Отцовский браунинг остался под брюхом японского коня, поэтому в последней битве под вечер отец таскал за собой японский карабин чуть меньше его роста, а дедушка по-прежнему стрелял из немецкого маузера, причём от такой частой пальбы и без того немолодой маузер стремительно превратился в бесполезную железку. Отцу казалось, что ствол дедушкиного пистолета искривился и вытянулся. Хотя в деревне полыхали высокие костры, над гаоляновым полем стояла безмятежная тихая ночь. Лунный свет, ещё более холодный, прозрачный и яркий, лился на постепенно увядающие гаоляновые колосья. Отец следовал за дедушкой, таща карабин. Они огибали место бойни, и ноги хлюпали по пропитанной кровью земле. Трупы людей и останки гаоляна лежали в куче. Лужи крови искрились в лунном свете. Последние моменты детства моего отца были начисто стёрты видами этих жутких сцен. Ему казалось, что из гаоляна доносятся стоны, а в горе трупов копошится кто-то живой. Отец хотел окликнуть дедушку, чтобы пойти и проверить — вдруг кому-то из односельчан удалось уцелеть. Он поднял глаза, увидел бронзовое лицо отца, подёрнутое пятнами патины и утратившее человеческое выражение, и слова застряли в горле.

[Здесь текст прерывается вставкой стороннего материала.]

(* ===== verification/Vardiff.v ===== *)
(** Per-session variable difficulty (mining/vardiff.rs).

    An [Instant] is a number of nanoseconds on the monotonic clock and a
    [Duration] a non-negative number of nanoseconds; every reading of the
    clock is an argument, in the order the code takes them. *)
From S2P Require Export Config.

(** ** Instants and durations of the standard library *)

Definition from_secs (s : Z) : Z := s * NANOS.
(** [a.duration_since(b)] saturates at zero. *)
Definition duration_since (a b : Z) : Z := Z.max 0 (a - b).
(** An instant holds a signed 64-bit number of seconds. *)
Definition INSTANT_MIN : Z := - 2 ^ 63 * NANOS.
Definition INSTANT_END : Z := 2 ^ 63 * NANOS.
Definition instant_checked_sub (t d : Z) : option Z := if t - d <? INSTANT_MIN then None else Some (t - d).
(** [t + d], which panics on overflow. *)
Definition instant_add (t d : Z) : option Z := if t + d <? INSTANT_END then Some (t + d) else None.

(** ** Constants *)

Definition SHARE_RETENTION : Z := from_secs 86400.
Definition MIN_OBSERVATION : Z := from_secs 30.
Definition RETARGET_HYSTERESIS : f64 := f64_lit 3 (-1).
Definition RETARGET_WINDOW_SHARES : Z := 20.
Definition FULL_STEP_BEYOND : f64 := f64_lit 3 0.

(** ** The share record that travels between sessions *)

Record ShareHistory := {
  hist_share_times : list (Z * Z);
  hist_started_at : Z;
}.

Definition from_unix_rows (rows : list (Z * Z)) (now_unix now : Z) : option ShareHistory :=
  let share_times :=
    omap (fun r : Z * Z =>
      let age := from_secs (saturating_sub now_unix (fst r)) in
      if SHARE_RETENTION <? age then None
      else (fun at_ => (at_, snd r)) <$> instant_checked_sub now age) rows in
  match share_times with
  | [] => None
  | (t, _) :: _ => Some {| hist_share_times := share_times; hist_started_at := t |}
  end.

(** ** The session's difficulty state *)

Record Vardiff := {
  cfg : VardiffConfig;
  share_times : list (Z * Z);
  last_retarget : Z;
  current : Z;
  previous : Z;
  started_at : Z;
  suggest_applied : bool;
}.

Definition new_vardiff (c : VardiffConfig) (initial : Z) (now1 now2 : Z) : Vardiff := {|
  cfg := c;
  share_times := [];
  last_retarget := now1;
  current := initial;
  previous := initial;
  started_at := now2;
  suggest_applied := false;
|}.

Definition set_current (v : Vardiff) (difficulty : Z) : Vardiff :=
  if difficulty =? current v then v
  else {| cfg := cfg v; share_times := share_times v; last_retarget := last_retarget v;
          current := difficulty; previous := current v;
          started_at := started_at v; suggest_applied := suggest_applied v |}.
Definition set_last_retarget (v : Vardiff) (t : Z) : Vardiff :=
  {| cfg := cfg v; share_times := share_times v; last_retarget := t;
     current := current v; previous := previous v;
     started_at := started_at v; suggest_applied := suggest_applied v |}.
Definition grant_suggest (v : Vardiff) (now : Z) : Vardiff :=
  {| cfg := cfg v; share_times := share_times v; last_retarget := now;
     current := current v; previous := previous v;
     started_at := started_at v; suggest_applied := true |}.
Definition set_share_record (v : Vardiff) (times : list (Z * Z)) (started : Z) : Vardiff :=
  {| cfg := cfg v; share_times := times; last_retarget := last_retarget v;
     current := current v; previous := previous v;
     started_at := started; suggest_applied := suggest_applied v |}.

(** [Vardiff::suggest]; [None] is the panic of [u64::clamp]. *)
Definition suggest (v : Vardiff) (difficulty now : Z) : option (Vardiff * Z) :=
  clamped ← clamp difficulty (min_difficulty (cfg v)) (max_difficulty (cfg v));
  let v := set_current v clamped in
  Some (if suggest_applied v then v else grant_suggest v now, clamped).

Definition credit_for (v : Vardiff) (hash_difficulty : Z) : Z :=
  if current v <=? hash_difficulty then current v
  else if previous v <=? hash_difficulty then previous v
  else min_difficulty (cfg v).

Definition expired (now : Z) (e : Z * Z) : bool := SHARE_RETENTION <? duration_since now (fst e).
Definition record_share (v : Vardiff) (assigned_difficulty now : Z) : Vardiff :=
  set_share_record v (drop_while (expired now) (share_times v ++ [(now, assigned_difficulty)]))
    (started_at v).

Definition take_share_history (v : Vardiff) (now : Z) : Vardiff * ShareHistory :=
  (set_share_record v [] now,
   {| hist_share_times := share_times v; hist_started_at := started_at v |}).

Definition restore_share_history (v : Vardiff) (h : ShareHistory) (now : Z) : Vardiff :=
  set_share_record v
    (List.filter (fun e => negb (expired now e)) (hist_share_times h) ++ share_times v)
    (Z.min (started_at v) (hist_started_at h)).

Definition retarget_interval (v : Vardiff) : Z := from_secs (retarget_interval_secs (cfg v)).
Definition retarget_due (v : Vardiff) : option Z := instant_add (last_retarget v) (retarget_interval v).

Definition saturating_sum (l : list Z) : Z := fold_left (fun sum d => saturating_add 64 sum d) l 0.
Definition in_window (now window : Z) (e : Z * Z) : bool := duration_since now (fst e) <=? window.
Definition work_in_window (v : Vardiff) (window now : Z) : Z * Z :=
  (saturating_sum (map snd (List.filter (in_window now window) (share_times v))),
   Z.min (duration_since now (started_at v)) window).

(** ** Retargeting *)

(** The window a retarget judges. *)
Definition lookback (v : Vardiff) : Z :=
  Z.max (from_secs (saturating_mul 64 (target_share_time_secs (cfg v)) RETARGET_WINDOW_SHARES))
        (retarget_interval v).
(** The observed rate as a multiple of the target rate. *)
Definition retarget_ratio (v : Vardiff) (work : Z) (observed : f64) : f64 :=
  let target_sps := f64_of_Z (target_share_time_secs (cfg v)) in
  let proven := if work =? 0 then f64_of_Z (current v) else f64_of_Z work in
  let ideal := f64_div (f64_mul proven target_sps) observed in
  f64_div ideal (f64_of_Z (current v)).
(** The difficulty a ratio outside the band moves to. *)
Definition retarget_step (v : Vardiff) (ratio : f64) : option Z :=
  let step :=
    if f64_in (f64_div f64_one FULL_STEP_BEYOND) FULL_STEP_BEYOND ratio then f64_sqrt ratio else ratio in
  let factor := max_retarget_factor (cfg v) in
  bounded ← f64_clamp step (f64_div f64_one factor) factor;
  clamp (f64_to_u 64 (f64_round (f64_mul (f64_of_Z (current v)) bounded)))
    (min_difficulty (cfg v)) (max_difficulty (cfg v)).

(** [Vardiff::check_retarget]; the clock is read for the due check, for the
    new mark and for the window; [None] is a panic of a [clamp]. *)
Definition check_retarget (v : Vardiff) (now1 now2 now3 : Z) : option (Vardiff * option Z) :=
  if duration_since now1 (last_retarget v) <? retarget_interval v then Some (v, None)
  else
    let v := set_last_retarget v now2 in
    let '(work, observed) := work_in_window v (lookback v) now3 in
    let observed := as_secs_f64 observed in
    if f64_le observed f64_zero then Some (v, None)
    else
      let ratio := retarget_ratio v work observed in
      if f64_in (f64_div f64_one RETARGET_HYSTERESIS) RETARGET_HYSTERESIS ratio then Some (v, None)
      else
        new_diff ← retarget_step v ratio;
        if new_diff =? current v then Some (v, None)
        else Some (set_current v new_diff, Some new_diff).

(** [Vardiff::estimated_hashrate_in_window]. *)
Definition estimated_hashrate_in_window (v : Vardiff) (window now : Z) : f64 :=
  let '(sum_diff, observed) := work_in_window v window now in
  if observed <? Z.min MIN_OBSERVATION window then f64_zero
  else if sum_diff =? 0 then f64_zero
  else f64_div (f64_mul (f64_of_Z sum_diff) (f64_of_Z (2 ^ 32))) (as_secs_f64 observed).

(** ** Facts *)

Lemma saturating_sum_exact l :
  Forall (fun d => 0 <= d) l -> saturating_sum l = Z.min (foldr Z.add 0 l) (umax 64).
Proof.
  intros Hl. unfold saturating_sum.
  assert (forall acc, 0 <= acc <= umax 64 ->
    fold_left (fun s d => saturating_add 64 s d) l acc = Z.min (acc + foldr Z.add 0 l) (umax 64)) as H.
  { induction Hl as [|d l Hd Hl IH]; intros acc Hacc; cbn [fold_left foldr]; [lia|].
    assert (0 <= foldr Z.add 0 l) by (clear IH; induction Hl; cbn [foldr]; lia).
    unfold saturating_add at 2. generalize dependent (umax 64). intros m IH Hacc. rewrite IH by lia. lia. }
  rewrite H; [done|]. by split.
Qed.

Lemma filter_drop_while {A} (f g : A -> bool) (l : list A) :
  (forall x, f x = true -> g x = false) ->
  List.filter g (drop_while f l) = List.filter g l.
Proof.
  intros H. induction l as [|x l IH]; [done|]. cbn [drop_while].
  destruct (f x) eqn:E; [|done]. cbn [List.filter]. by rewrite (H x E).
Qed.
Lemma filter_filter_weaker {A} (f g : A -> bool) (l : list A) :
  (forall x, g x = true -> f x = true) -> List.filter g (List.filter f l) = List.filter g l.
Proof.
  intros H. induction l as [|x l IH]; [done|]. cbn [List.filter].
  destruct (f x) eqn:E; cbn [List.filter]; destruct (g x) eqn:E'; try congruence.
  specialize (H x E'). congruence.
Qed.
(** An expired share is outside every window within the retention, then and
    later. *)
Lemma expired_out_of_window now now' window e :
  now <= now' -> window <= SHARE_RETENTION -> expired now e = true -> in_window now' window e = false.
Proof.
  unfold expired, in_window, duration_since. generalize SHARE_RETENTION as R.
  intros R ?? E. b2p. apply Z.leb_gt. lia.
Qed.

Lemma credit_for_cases v h :
  (current v <= h /\ credit_for v h = current v)
  \/ (h < current v /\ previous v <= h /\ credit_for v h = previous v)
  \/ (h < current v /\ h < previous v /\ credit_for v h = min_difficulty (cfg v)).
Proof. unfold credit_for. repeat break_goal; b2p; lia. Qed.

Lemma set_current_cfg v d : cfg (set_current v d) = cfg v.
Proof. unfold set_current. by destruct (_ =? _). Qed.
Lemma set_current_current v d : current (set_current v d) = d.
Proof. unfold set_current. destruct (Z.eqb_spec d (current v)); cbn; congruence. Qed.
Lemma set_current_last v d : last_retarget (set_current v d) = last_retarget v.
Proof. unfold set_current. by destruct (_ =? _). Qed.
Lemma set_current_applied v d : suggest_applied (set_current v d) = suggest_applied v.
Proof. unfold set_current. by destruct (_ =? _). Qed.
#[export] Hint Rewrite set_current_cfg set_current_current set_current_last set_current_applied : pool_len.

Lemma validate_vardiff_ok c :
  validate_vardiff c = Ok tt <->
  min_difficulty c ≠ 0 /\ min_difficulty c <= max_difficulty c
  /\ f64_is_finite (max_retarget_factor c) = true
  /\ f64_lt (max_retarget_factor c) f64_one = false
  /\ target_share_time_secs c ≠ 0 /\ retarget_interval_secs c ≠ 0.
Proof.
  unfold validate_vardiff. split.
  - intros H. repeat break_in H; try discriminate; b2p.
    destruct (f64_is_finite _); [|discriminate]. repeat split; try done; try lia.
  - intros (H1 & H2 & H3 & H4 & H5 & H6). rewrite H3, H4. cbn [negb orb].
    repeat (break_goal; b2p; try lia). done.
Qed.

(** A finite factor not below one is at least one. *)
Lemma f64_one_le x :
  f64_is_finite x = true -> f64_lt x f64_one = false -> f64_le f64_one x = true.
Proof.
  unfold f64_one. generalize (2 ^ 52)%positive as k. intros k.
  destruct x as [s|s| |s m e]; [done|done|done|]. intros _.
  unfold f64_lt, f64_le, SFltb, SFleb, SFcompare.
  destruct s; [done|]. rewrite (Z.compare_antisym e). destruct (e ?= -52); cbn [CompOpp]; [|done|done].
  change (Pos.compare_cont Eq) with Pos.compare.
  rewrite (Pos.compare_antisym m k). by destruct (m ?= k)%positive.
Qed.
(** A loaded configuration never makes a retarget panic. *)
Lemma retarget_step_total v ratio :
  validate_vardiff (cfg v) = Ok tt -> valid_binary prec emax (max_retarget_factor (cfg v)) = true ->
  exists d, retarget_step v ratio = Some d /\ min_difficulty (cfg v) <= d <= max_difficulty (cfg v).
Proof.
  intros Hc Hv. apply validate_vardiff_ok in Hc as (H1 & H2 & H3 & H4 & _).
  unfold retarget_step, f64_clamp. rewrite (recip_le _ Hv H3 (f64_one_le _ H3 H4)). cbn.
  match goal with |- exists d, clamp ?x ?lo ?hi = _ /\ _ =>
    destruct (clamp_total x lo hi H2) as [d Hd] end.
  exists d. split; [done|]. by apply clamp_in_range in Hd.
Qed.
(** The whole of a retarget check under a configuration that was accepted. *)
Lemma check_retarget_spec v now1 now2 now3 :
  validate_vardiff (cfg v) = Ok tt -> valid_binary prec emax (max_retarget_factor (cfg v)) = true ->
  exists v' r, check_retarget v now1 now2 now3 = Some (v', r) /\
    cfg v' = cfg v /\ share_times v' = share_times v /\ started_at v' = started_at v /\
    (duration_since now1 (last_retarget v) < retarget_interval v -> v' = v /\ r = None) /\
    (retarget_interval v <= duration_since now1 (last_retarget v) -> last_retarget v' = now2) /\
    match r with
    | None => current v' = current v /\ previous v' = previous v
    | Some d => min_difficulty (cfg v) <= d <= max_difficulty (cfg v) /\ d ≠ current v
                /\ current v' = d /\ previous v' = current v
    end.
Proof.
  intros Hc Hv. unfold check_retarget.
  destruct (Z.ltb_spec (duration_since now1 (last_retarget v)) (retarget_interval v)).
  { eexists _, _. split; [done|]. repeat split; lia. }
  destruct (work_in_window _ _ _) as [work observed].
  destruct (f64_le _ _). { eexists _, _. split; [done|]. repeat split; lia. }
  destruct (f64_in _ _ _). { eexists _, _. split; [done|]. repeat split; lia. }
  match goal with |- context [retarget_step ?a ?b] =>
    destruct (retarget_step_total a b) as (d & Hd & Hr); [exact Hc|exact Hv|]; rewrite Hd end.
  cbn. destruct (Z.eqb_spec d (current v)).
  { eexists _, _. split; [done|]. repeat split; lia. }
  eexists _, _. split; [done|]. unfold set_current. cbn.
  destruct (Z.eqb_spec d (current v)); [done|]. cbn in *. repeat split; lia.
Qed.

В особенно важные моменты отец всегда рассуждал более трезво, чем дедушка. Его соображения плавали на поверхности, им не хватало глубины, а именно это и нужно для партизанской войны! Дедушкины же мысли застывали в одной точке, будь то искорёженное лицо, сломанная винтовка или летевшая откуда-то пуля. На всё остальное он смотрел, но не видел, а все звуки, кроме одного-единственного, улавливал, но не слышал. Спустя несколько десятков лет эта дедушкина проблема, или же особенность, приняла ещё более серьёзные формы. После возвращения на родину с безлюдных гор на Хоккайдо взгляд его стал бездонным: когда он на что-то смотрел, казалось, он хочет этот предмет поджечь. Отцу так никогда и не удалось достичь подобных глубин философской мысли. В одна тысяча девятьсот пятьдесят седьмом году он с лихвой хлебнул горя и страданий, но, когда он выбежал из вырытой матерью землянки, его глаза были такими же, как в детстве: живыми, растерянными, изменчивыми. За всю жизнь отец так и не смог уяснить взаимоотношений человека и политики, человека и общества, человека и войны. Хотя в жерновах войны он обрёл ледяную броню, свет его личности всегда пытался пробиться сквозь неё, но был этот свет холодным, искорёженным, в нём сквозило что-то от животного.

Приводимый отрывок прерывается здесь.